Différenciation des cellules souches embryonnaires humaines en progéniteurs neuraux

Commencez avec une plaque multipuits recouverte d’une matrice de membrane basale qui comprend des polymères extracellulaires et des protéines d’adhésion.

Ensemencez les puits avec une suspension unicellulaire de cellules souches embryonnaires humaines dans un milieu de croissance contenant un inhibiteur de la Rho-kinase.

Incuber pour permettre l’attachement des cellules souches à la matrice.

Les cellules absorbent l’inhibiteur, qui bloque les enzymes Rho-kinase et empêche la mort cellulaire apoptotique.

Cela favorise la survie des cellules et les maintient dans un état indifférencié.

Remplacez le milieu de croissance par un milieu d’induction neuronale riche en facteurs de croissance et contenant des inhibiteurs qui ciblent des récepteurs ALK spécifiques.

Ces inhibiteurs interagissent avec leurs récepteurs et bloquent les voies de signalisation BMP et TGF-β, empêchant la différenciation cellulaire en précurseurs endodermiques ou mésodermiques.
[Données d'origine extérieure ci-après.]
(** Discarding a memory range wakes exactly the threads waiting at an
    address inside it: those addresses lose their queues, all others keep
    them, a thread waits afterwards exactly when it waited outside the
    range, and the result is the number of threads woken. *)
Theorem wake_range_exact start stop s s' n :
  futex_inv s → wake_waiters_in_range start stop s = (s', n) →
  (∀ a, get_waiters a s' = if in_range start stop a then [] else get_waiters a s) ∧
  (∀ t, is_thread_waiting t s' =
     is_thread_waiting t s && negb (in_range start stop (get_wait_address t s))) ∧
  n = zlength (range_waiters start stop (entries (waiters_ s))) ∧
  futex_inv s'.
Proof.
  intros Hi Hr. pose proof (futex_inv_range start stop s Hi) as Hi'. rewrite Hr in Hi'.
  destruct (wake_range_spec start stop s) as (s1 & Hr1 & Hm & Hw).
  rewrite Hr in Hr1. injection Hr1 as -> ->. simpl in Hi'.
  split; [|split; [|split; done]].
  - intros a. unfold get_waiters. rewrite Hw. by destruct (in_range start stop a).
  - intros t. rewrite (waiting_drop s s1 _ t Hi Hi' Hm), !is_thread_waiting_index by done.
    unfold get_wait_address. destruct (waiter_map_ s !! t) as [a|] eqn:E.
    2:{ rewrite bool_decide_false; [done|by intros [? ?]]. }
    rewrite bool_decide_true by done. simpl. f_equal.
    apply Bool.eq_iff_eq_true. rewrite bool_decide_eq_true, list_elem_of_fmap.
    setoid_rewrite elem_of_range_waiters. split.
    + intros (w & -> & b & Hb & Hin). assert (tid w ∈ tid <$> queue_at s b) as Hq
        by by apply list_elem_of_fmap_2. apply (inv_index _ Hi) in Hq. congruence.
    + intros Ha. apply (inv_index _ Hi), list_elem_of_fmap in E as (w & -> & Hin). eauto.
Qed.

Lemma wake_range_exact_witness :
  (wake_waiters_in_range 0 4096 sample_futex).2 = 3 ∧
  get_waiters 64 (wake_waiters_in_range 0 4096 sample_futex).1 = [].
Proof.
  destruct (wake_waiters_in_range 0 4096 sample_futex) as [s' n] eqn:E.
  destruct (wake_range_exact 0 4096 sample_futex s' n sample_futex_inv E)
    as (Hq & _ & Hn & _).
  simpl. rewrite Hn, Hq. split; reflexivity.
Defined.
(** The first guard of [commit] that fails, in the order of the code. *)
Definition commit_guard (cfg : Config) (t : Ticket) (x : Expansion) (f : Frontier) : option exn :=
  let p := phase_of (x_kind x) in
  let missing := Z.of_nat (size (missing_keys (nodes_ f) (x_successors x))) in
  if negb (ticket_current t f) then
    Some (invalid_argument "stale or invalid frontier lease")
  else if (negb (t_may_expand t) && bool_decide (p = Expanded)) ||
          (t_may_expand t && bool_decide (p = DepthCut)) then
    Some (invalid_argument "expansion result incompatible with probe lease")
  else if bool_decide (p ≠ Expanded) && bool_decide (x_successors x ≠ []) then
    Some (invalid_argument "incomplete or terminal expansion cannot publish successors")
  else if (bool_decide (p = ModelBudget) || bool_decide (p = Failure)) &&
          bool_decide (x_reason x = EmptyString) then
    Some (invalid_argument "cutoff/failure requires a reason")
  else if max_states_ cfg - map_size f <? missing then
    Some (length_error "frontier capacity exceeded")
  else if UINT64_MAX - next_sequence_ f <? missing then
    Some (overflow_error "frontier sequence exhausted")
  else None.

Lemma guard_None {A} (c : bool) (e : A) (r : option A) :
  (if c then Some e else r) = None ↔ c = false ∧ r = None.
Proof. destruct c; naive_solver. Qed.

Lemma commit_guard_None cfg roots t x f :
  linv cfg roots [] f →
  commit_guard cfg t x f = None ↔
  (let p := phase_of (x_kind x) in
   let missing := Z.of_nat (size (missing_keys (nodes_ f) (x_successors x))) in
   (∃ n, nodes_ f !! t_state t = Some n ∧ ticket n = Some t) ∧
   (p = Expanded → t_may_expand t = true) ∧ (p = DepthCut → t_may_expand t = false) ∧
   (p ≠ Expanded → x_successors x = []) ∧
   (p = ModelBudget ∨ p = Failure → x_reason x ≠ EmptyString) ∧
   map_size f + missing ≤ max_states_ cfg ∧ next_sequence_ f + missing ≤ UINT64_MAX).
Proof.
  intros Hi. cbv zeta.
  assert (ticket_current t f = true ↔ ∃ n, nodes_ f !! t_state t = Some n ∧ ticket n = Some t) as Ht.
  { split; [intros (n & ? & _ & ?)%(ticket_current_spec _ _ _ _ Hi); eauto|].
    intros (n & Hk & Hn). unfold ticket_current. rewrite Hk, Hn.
    pose proof (nk_ticket _ _ _ _ (li_node _ _ _ _ Hi _ _ Hk)) as H. rewrite Hn in H.
    destruct H as (Hph & _). rewrite bool_decide_true by done.
    by rewrite !Z.eqb_refl, Bool.eqb_reflx. }
  unfold commit_guard. rewrite !guard_None, negb_false_iff, Ht, !Z.ltb_ge. clear Ht.
  set (p := phase_of (x_kind x)).
  assert ((negb (t_may_expand t) && bool_decide (p = Expanded)) ||
          (t_may_expand t && bool_decide (p = DepthCut)) = false ↔
    (p = Expanded → t_may_expand t = true) ∧ (p = DepthCut → t_may_expand t = false)) as ->.
  { destruct (t_may_expand t); simpl; rewrite ?orb_false_r, bool_decide_eq_false; naive_solver. }
  assert (bool_decide (p ≠ Expanded) && bool_decide (x_successors x ≠ []) = false ↔
    (p ≠ Expanded → x_successors x = [])) as ->.
  { rewrite andb_false_iff, !bool_decide_eq_false.
    destruct (decide (p = Expanded)), (decide (x_successors x = [])); naive_solver. }
  assert ((bool_decide (p = ModelBudget) || bool_decide (p = Failure)) &&
          bool_decide (x_reason x = EmptyString) = false ↔
    (p = ModelBudget ∨ p = Failure → x_reason x ≠ EmptyString)) as ->.
  { rewrite andb_false_iff, orb_false_iff, !bool_decide_eq_false.
    destruct (decide (x_reason x = EmptyString)), (decide (p = ModelBudget)),
      (decide (p = Failure)); naive_solver. }
  intuition lia.
Qed.
(** The walk a checked resolution performs. *)
Lemma resolve_checked_inv k dirfd p ff cs cr o :
  anchors_ok (fss k) → resolve_path_checked k dirfd p ff cs cr = o →
  (∃ e, o = Ret (WalkErr e)) ∨
  o = Throw (runtime_error "Directory descriptor has no payload") ∨
  (p ≠ [] ∧ ∃ cur, canonical cur ∧
     walk (walk_fuel (filesystem (fss k)) (prepend p [])) (filesystem (fss k)) ff cs cr 0 cur
       (prepend p []) = Some o ∧
     resolve_path (fss k) dirfd p =
       Ret (collapse (join_paths (if starts_with_slash p then [] else cur) p)) ∧
     (starts_with_slash p = true → cur = ROOT)).
Proof.
  intros Ha Hr. unfold resolve_path_checked in Hr.
  destruct (bool_decide_reflect (p = [])) as [|Hp]; [left; eauto|].
  assert (∀ cur, canonical cur → ∃ o', walk (walk_fuel (filesystem (fss k)) (prepend p []))
    (filesystem (fss k)) ff cs cr 0 cur (prepend p []) = Some o') as Htot.
  { intros cur Hc. destruct (walk _ _ _ _ _ _ _ _) as [o'|] eqn:E; [by exists o'|].
    exfalso. revert E. apply walk_total; [lia|]. unfold walk_fuel. simpl. lia. }
  unfold resolve_path. destruct (starts_with_slash p) eqn:Hs.
  { right; right. split; [done|]. exists ROOT. destruct (Htot ROOT canonical_root) as [o' Ho'].
    cbn [negb mbind outcome_bind] in Hr. rewrite Ho' in Hr. simpl in Hr. subst o'. auto with detsim. }
  destruct (dirfd =? AT_FDCWD).
  { right; right. split; [done|]. exists (effective_cwd (fss k)).
    pose proof (effective_cwd_ok _ Ha) as Hc. destruct (Htot _ Hc) as [o' Ho'].
    cbn [negb mbind outcome_bind] in Hr. rewrite Ho' in Hr. simpl in Hr. by subst o'. }
  destruct (kernel_allocated k dirfd); [|left; simpl in Hr; eauto].
  destruct (open_files (fss k) !! dirfd) as [d|] eqn:Ho; [|left; simpl in Hr; eauto].
  destruct (filesystem (fss k) !! path d) as [n|] eqn:Hn; [|right; left; by simpl in Hr].
  destruct (is_dir n) eqn:Hd; [|left; simpl in Hr; eauto].
  right; right. split; [done|]. exists (path d).
  assert (canonical (path d)) as Hc by (eapply Ha; eauto). destruct (Htot _ Hc) as [o' Ho'].
  cbn [negb mbind outcome_bind] in Hr. rewrite Ho' in Hr. simpl in Hr. by subst o'.
Qed.
End resolve.
(* ===== verification/Mapping.v ===== *)
(** * Virtual file mappings

    [add_virtual_file_mapping], [remove_virtual_file_mapping],
    [overlaps_virtual_file_mapping] and the coverage of
    [src/src/subsys/fs/fsstate.cpp]: the pages backed by virtual files, kept
    as disjoint intervals with their file, and as their union. *)

From S2P Require Import Prelude Linux Bytes FdInterface FdManager Guest Vfs VfsOps.

Abbreviation Sources := (gmap Z (Z * str)).

(** One turn of [mapping_coverage]; the list is the coverage so far, its last
    interval first. *)
Definition coverage_step (acc : list (Z * Z)) (e : Z * (Z * str)) : list (Z * Z) :=
  match acc with
  | (s, stop) :: rest =>
      if stop =? e.1 then (s, e.2.1) :: rest else (e.1, e.2.1) :: acc
  | [] => [(e.1, e.2.1)]
  end.

Definition mapping_coverage (src : Sources) : gmap Z Z :=
  list_to_map (foldl coverage_step [] (entries src)).

(** [lower_bound(start)], stepped back once unless it is [begin()]. *)
Fixpoint from_predecessor (start : Z) (l : list (Z * (Z * str))) : list (Z * (Z * str)) :=
  match l with
  | e :: (e' :: _) as rest =>
      if e'.1 <? start then from_predecessor start rest else l
  | _ => l
  end.

(** The loop of [remove_virtual_file_mapping] over the intervals from there. *)
Fixpoint remove_loop (start stop : Z) (l : list (Z * (Z * str))) (m : Sources) : Sources :=
  match l with
  | [] => m
  | (lo, (hi, p)) :: l =>
      if stop <=? lo then m
      else if hi <=? start then remove_loop start stop l m
      else
        let m := delete lo m in
        let m := if lo <? start then emplace lo (start, p) m else m in
        if stop <? hi then emplace stop (hi, p) m
        else remove_loop start stop l m
  end.

Definition remove_sources (start stop : Z) (m : Sources) : Sources :=
  remove_loop start stop (from_predecessor start (entries m)) m.

Definition unaligned (start stop : Z) : bool :=
  negb (start mod 4096 =? 0) || negb (stop mod 4096 =? 0).

(** [FileSystemState::remove_virtual_file_mapping] *)
Definition remove_virtual_file_mapping (start stop : Z) : M FileSystemState unit :=
  if stop <=? start then mret tt
  else
    throw_if (unaligned start stop) (runtime_error "Unaligned virtual file mapping removal");;
    modify (λ s, let src := remove_sources start stop (virtual_file_mapping_sources s) in
                 set_mapping_tables (mapping_coverage src) src s).
Lemma exec_capacity op km :
  0 ≤ op_count op → within_capacity (pipes_ (fss km.1)) →
  within_capacity (pipes_ (fss (pipe_exec op km).1.1)).
Proof.
  intros Hc Hcap. destruct (pipe_exec op km) as [km' o] eqn:E. simpl.
  destruct op as [fd buf count|fd buf count|fd]; cbn [pipe_exec op_count] in *.
  - destruct (do_pipe_read_cases _ _ _ _ _ _ Hc E) as
      [[-> _]|(j & q & data & rest & He & Hj & Hq & Hb & Hd & Hlen & -> & Hg & ->)]; [done|].
    apply put_pipe_capacity; [done|]. cbn [buffer set_buffer].
    pose proof (Hcap _ _ Hq) as Hq'. rewrite Hb, zlength_app in Hq'.
    pose proof (zlength_nonneg data). lia.
  - destruct (do_pipe_write_cases _ _ _ _ _ _ Hc Hcap E) as
      [[-> Hn]|(j & q & data & He & Hj & Hq & Hrc & Hpos & Hlen & _ & -> & Hg & ->)]; [done|].
    apply put_pipe_capacity; [done|]. cbn [buffer set_buffer]. rewrite zlength_app. lia.
  - unfold zoom in E. destruct (do_pipe_close fd km.1) as [k' o'] eqn:E'. injection E as <- <-. simpl.
    destruct (do_pipe_close_cases _ _ _ _ E') as [(_ & -> & _)|(id & He & _ & _ & _ & ->)]; [done|].
    destruct (pipes_ (fss km.1) !! Z.abs id) as [q|] eqn:Hq; [|done].
    cbv zeta. destruct (read_closed _ && write_closed _).
    + intros x y [_ Hx]%lookup_delete_Some. by eapply Hcap.
    + intros x y [[<- <-]|[_ Hx]]%lookup_insert_Some; [|by eapply Hcap].
      destruct (0 <? id); by eapply (Hcap _ q).
Qed.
Cela conduit à une différenciation sélective des cellules souches en précurseurs ectodermiques.

Ces précurseurs ectodermiques utilisent les nutriments et les facteurs de croissance du milieu pour se multiplier et se différencier plus tard en cellules progénitrices neurales.

Plaquez les cellules sur une plaque à 6 puits recouverte d’une matrice de membrane basale à une densité de 2 x 10⁵ cellules par puits dans 2 millilitres de mTeSR1 avec 10 inhibiteurs micromolaires de ROCK. Après 24 heures, remplacez le milieu de culture par un milieu d’induction neurale complété par 1 dorsomorphine micromolaire et 5 SB431542 micromolaires. Changez de milieu tous les deux jours pendant les quatre premiers jours de l’induction neuronale, puis tous les jours, jusqu’à ce que la confluence soit atteinte au septième jour.